PROBLEM REQUIREMENTS>
Every line from the one containing "logs := logs c; errors := l" to the one containing "(filter (λ item, NeedActionItem.card_id" in the records below, both included, must be set down exactly, and no other line.

Stored data entries>
*****

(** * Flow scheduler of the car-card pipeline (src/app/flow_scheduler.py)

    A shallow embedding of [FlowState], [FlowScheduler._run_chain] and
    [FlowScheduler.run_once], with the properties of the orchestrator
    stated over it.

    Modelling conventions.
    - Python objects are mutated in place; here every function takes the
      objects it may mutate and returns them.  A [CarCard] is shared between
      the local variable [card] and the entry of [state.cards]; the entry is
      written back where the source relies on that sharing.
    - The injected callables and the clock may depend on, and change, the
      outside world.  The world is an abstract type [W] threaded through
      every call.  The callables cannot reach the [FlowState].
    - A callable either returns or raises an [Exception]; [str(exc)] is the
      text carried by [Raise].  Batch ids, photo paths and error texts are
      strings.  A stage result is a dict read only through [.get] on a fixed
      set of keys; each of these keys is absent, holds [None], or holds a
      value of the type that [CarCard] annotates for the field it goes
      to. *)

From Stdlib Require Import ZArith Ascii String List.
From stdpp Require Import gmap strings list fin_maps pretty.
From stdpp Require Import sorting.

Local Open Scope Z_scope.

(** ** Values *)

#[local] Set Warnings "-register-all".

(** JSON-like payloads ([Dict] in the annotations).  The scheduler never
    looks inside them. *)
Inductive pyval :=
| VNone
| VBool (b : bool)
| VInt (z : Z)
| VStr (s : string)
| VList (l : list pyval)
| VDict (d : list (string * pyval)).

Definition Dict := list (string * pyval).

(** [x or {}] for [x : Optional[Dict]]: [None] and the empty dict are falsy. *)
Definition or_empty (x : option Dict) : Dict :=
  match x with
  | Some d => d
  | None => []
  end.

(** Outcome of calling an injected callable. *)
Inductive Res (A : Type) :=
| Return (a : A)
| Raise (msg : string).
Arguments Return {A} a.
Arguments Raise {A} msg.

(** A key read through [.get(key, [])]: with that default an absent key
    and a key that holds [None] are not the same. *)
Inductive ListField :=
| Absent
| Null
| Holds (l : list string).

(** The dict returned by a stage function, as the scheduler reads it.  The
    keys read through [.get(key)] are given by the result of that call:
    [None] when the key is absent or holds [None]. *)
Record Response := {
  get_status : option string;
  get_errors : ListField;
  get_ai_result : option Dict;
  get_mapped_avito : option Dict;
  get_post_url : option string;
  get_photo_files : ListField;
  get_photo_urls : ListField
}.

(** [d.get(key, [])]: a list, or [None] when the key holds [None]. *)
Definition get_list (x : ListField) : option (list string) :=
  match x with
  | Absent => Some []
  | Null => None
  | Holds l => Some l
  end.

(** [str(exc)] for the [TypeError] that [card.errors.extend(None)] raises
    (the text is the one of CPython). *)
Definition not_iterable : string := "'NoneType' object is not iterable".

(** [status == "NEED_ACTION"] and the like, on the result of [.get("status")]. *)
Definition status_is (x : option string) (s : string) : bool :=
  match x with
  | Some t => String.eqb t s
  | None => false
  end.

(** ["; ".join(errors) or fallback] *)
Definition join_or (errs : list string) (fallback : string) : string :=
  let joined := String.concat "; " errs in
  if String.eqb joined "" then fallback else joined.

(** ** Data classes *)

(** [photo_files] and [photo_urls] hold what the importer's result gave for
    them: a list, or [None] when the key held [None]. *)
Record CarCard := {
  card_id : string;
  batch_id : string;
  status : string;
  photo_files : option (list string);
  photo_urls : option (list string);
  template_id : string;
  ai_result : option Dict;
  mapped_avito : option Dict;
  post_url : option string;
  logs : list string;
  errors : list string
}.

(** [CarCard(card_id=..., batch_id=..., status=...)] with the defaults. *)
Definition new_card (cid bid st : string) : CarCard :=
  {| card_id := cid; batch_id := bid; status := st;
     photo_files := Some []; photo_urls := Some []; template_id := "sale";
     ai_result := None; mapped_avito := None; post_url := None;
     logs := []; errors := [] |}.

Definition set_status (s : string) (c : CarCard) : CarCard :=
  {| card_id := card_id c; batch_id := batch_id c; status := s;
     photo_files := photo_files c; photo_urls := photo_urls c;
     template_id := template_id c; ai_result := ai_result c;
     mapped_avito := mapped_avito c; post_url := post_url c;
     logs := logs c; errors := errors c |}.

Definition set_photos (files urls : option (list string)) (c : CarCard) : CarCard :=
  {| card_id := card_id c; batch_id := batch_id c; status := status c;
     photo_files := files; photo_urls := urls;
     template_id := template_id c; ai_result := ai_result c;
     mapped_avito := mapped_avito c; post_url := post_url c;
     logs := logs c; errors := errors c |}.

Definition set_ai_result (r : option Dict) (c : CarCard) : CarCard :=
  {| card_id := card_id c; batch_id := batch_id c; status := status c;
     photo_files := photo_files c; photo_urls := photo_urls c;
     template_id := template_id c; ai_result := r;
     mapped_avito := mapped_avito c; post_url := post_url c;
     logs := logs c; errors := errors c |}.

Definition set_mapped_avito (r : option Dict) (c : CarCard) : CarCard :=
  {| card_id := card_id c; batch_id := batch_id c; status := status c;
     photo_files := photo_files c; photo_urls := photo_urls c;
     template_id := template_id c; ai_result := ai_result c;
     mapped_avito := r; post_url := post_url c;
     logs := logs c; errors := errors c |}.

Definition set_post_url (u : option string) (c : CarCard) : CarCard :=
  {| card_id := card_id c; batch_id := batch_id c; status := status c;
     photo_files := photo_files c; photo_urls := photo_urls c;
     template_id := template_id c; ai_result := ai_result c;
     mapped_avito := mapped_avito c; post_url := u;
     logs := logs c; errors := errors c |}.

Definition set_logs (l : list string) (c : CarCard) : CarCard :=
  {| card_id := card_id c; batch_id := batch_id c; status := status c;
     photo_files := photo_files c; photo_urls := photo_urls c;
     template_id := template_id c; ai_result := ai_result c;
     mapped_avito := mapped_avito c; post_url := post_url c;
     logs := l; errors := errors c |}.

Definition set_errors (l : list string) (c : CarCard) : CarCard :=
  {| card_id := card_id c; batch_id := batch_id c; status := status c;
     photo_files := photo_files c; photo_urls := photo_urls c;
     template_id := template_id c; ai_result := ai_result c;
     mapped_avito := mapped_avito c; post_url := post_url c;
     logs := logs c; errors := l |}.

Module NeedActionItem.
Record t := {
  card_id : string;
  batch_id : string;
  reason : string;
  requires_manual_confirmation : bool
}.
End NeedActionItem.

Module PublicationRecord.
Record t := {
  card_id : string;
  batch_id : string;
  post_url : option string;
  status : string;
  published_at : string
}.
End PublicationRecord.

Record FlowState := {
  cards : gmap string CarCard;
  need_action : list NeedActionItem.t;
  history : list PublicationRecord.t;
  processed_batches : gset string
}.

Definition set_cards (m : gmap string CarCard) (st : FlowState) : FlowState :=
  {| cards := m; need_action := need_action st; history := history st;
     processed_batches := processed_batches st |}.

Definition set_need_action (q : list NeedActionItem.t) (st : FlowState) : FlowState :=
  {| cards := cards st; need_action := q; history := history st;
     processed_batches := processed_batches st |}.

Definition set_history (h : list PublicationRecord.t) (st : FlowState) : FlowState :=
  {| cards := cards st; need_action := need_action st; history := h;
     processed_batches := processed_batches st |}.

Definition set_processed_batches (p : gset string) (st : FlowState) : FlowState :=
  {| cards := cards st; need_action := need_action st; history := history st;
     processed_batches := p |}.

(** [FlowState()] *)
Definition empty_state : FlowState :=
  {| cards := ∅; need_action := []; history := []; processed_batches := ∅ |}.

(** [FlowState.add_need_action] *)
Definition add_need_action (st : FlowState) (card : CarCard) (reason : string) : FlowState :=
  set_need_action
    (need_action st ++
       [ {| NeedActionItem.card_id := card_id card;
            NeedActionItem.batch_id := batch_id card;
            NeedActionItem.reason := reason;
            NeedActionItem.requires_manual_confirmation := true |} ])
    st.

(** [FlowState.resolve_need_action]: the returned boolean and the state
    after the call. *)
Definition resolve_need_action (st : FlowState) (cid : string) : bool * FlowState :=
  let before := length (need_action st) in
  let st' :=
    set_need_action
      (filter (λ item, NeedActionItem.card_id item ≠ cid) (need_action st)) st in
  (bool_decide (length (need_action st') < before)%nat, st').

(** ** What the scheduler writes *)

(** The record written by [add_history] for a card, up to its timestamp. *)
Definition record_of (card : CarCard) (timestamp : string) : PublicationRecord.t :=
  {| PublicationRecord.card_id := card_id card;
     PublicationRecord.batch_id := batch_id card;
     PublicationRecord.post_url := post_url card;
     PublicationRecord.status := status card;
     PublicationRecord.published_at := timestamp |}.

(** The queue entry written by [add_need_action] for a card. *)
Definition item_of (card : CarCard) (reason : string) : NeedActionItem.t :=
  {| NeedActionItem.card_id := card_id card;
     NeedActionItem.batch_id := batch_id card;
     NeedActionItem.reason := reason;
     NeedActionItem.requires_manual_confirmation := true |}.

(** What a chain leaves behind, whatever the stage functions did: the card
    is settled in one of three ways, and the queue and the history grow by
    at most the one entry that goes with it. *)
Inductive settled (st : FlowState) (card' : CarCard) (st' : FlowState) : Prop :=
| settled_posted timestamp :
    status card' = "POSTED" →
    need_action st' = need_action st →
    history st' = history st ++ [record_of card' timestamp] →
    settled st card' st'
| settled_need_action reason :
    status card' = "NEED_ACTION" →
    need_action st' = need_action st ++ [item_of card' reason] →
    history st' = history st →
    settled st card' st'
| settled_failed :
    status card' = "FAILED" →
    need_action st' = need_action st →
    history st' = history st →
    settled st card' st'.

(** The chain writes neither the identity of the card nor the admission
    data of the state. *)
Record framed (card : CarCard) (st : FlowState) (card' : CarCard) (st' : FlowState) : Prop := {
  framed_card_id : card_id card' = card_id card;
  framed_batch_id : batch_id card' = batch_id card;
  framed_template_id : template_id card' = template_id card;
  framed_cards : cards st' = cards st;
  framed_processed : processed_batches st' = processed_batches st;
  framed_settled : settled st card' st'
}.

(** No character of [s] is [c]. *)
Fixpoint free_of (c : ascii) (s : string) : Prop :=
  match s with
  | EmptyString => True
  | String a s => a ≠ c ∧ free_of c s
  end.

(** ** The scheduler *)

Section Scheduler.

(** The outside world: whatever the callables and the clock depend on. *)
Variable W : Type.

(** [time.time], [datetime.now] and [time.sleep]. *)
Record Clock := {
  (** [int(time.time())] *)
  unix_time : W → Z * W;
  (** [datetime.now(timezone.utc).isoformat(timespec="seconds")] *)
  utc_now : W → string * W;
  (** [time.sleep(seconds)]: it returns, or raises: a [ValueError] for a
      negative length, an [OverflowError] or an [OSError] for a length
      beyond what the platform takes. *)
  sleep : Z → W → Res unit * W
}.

*****

ANSWER>
     logs := logs c; errors := l |}.

Module NeedActionItem.
Record t := {
  card_id : string;
  batch_id : string;
  reason : string;
  requires_manual_confirmation : bool
}.
End NeedActionItem.

Module PublicationRecord.
Record t := {
  card_id : string;
  batch_id : string;
  post_url : option string;
  status : string;
  published_at : string
}.
End PublicationRecord.

Record FlowState := {
  cards : gmap string CarCard;
  need_action : list NeedActionItem.t;
  history : list PublicationRecord.t;
  processed_batches : gset string
}.

Definition set_cards (m : gmap string CarCard) (st : FlowState) : FlowState :=
  {| cards := m; need_action := need_action st; history := history st;
     processed_batches := processed_batches st |}.

Definition set_need_action (q : list NeedActionItem.t) (st : FlowState) : FlowState :=
  {| cards := cards st; need_action := q; history := history st;
     processed_batches := processed_batches st |}.

Definition set_history (h : list PublicationRecord.t) (st : FlowState) : FlowState :=
  {| cards := cards st; need_action := need_action st; history := h;
     processed_batches := processed_batches st |}.

Definition set_processed_batches (p : gset string) (st : FlowState) : FlowState :=
  {| cards := cards st; need_action := need_action st; history := history st;
     processed_batches := p |}.

(** [FlowState()] *)
Definition empty_state : FlowState :=
  {| cards := ∅; need_action := []; history := []; processed_batches := ∅ |}.

(** [FlowState.add_need_action] *)
Definition add_need_action (st : FlowState) (card : CarCard) (reason : string) : FlowState :=
  set_need_action
    (need_action st ++
       [ {| NeedActionItem.card_id := card_id card;
            NeedActionItem.batch_id := batch_id card;
            NeedActionItem.reason := reason;
            NeedActionItem.requires_manual_confirmation := true |} ])
    st.

(** [FlowState.resolve_need_action]: the returned boolean and the state
    after the call. *)
Definition resolve_need_action (st : FlowState) (cid : string) : bool * FlowState :=
  let before := length (need_action st) in
  let st' :=
    set_need_action
      (filter (λ item, NeedActionItem.card_id item ≠ cid) (need_action st)) st in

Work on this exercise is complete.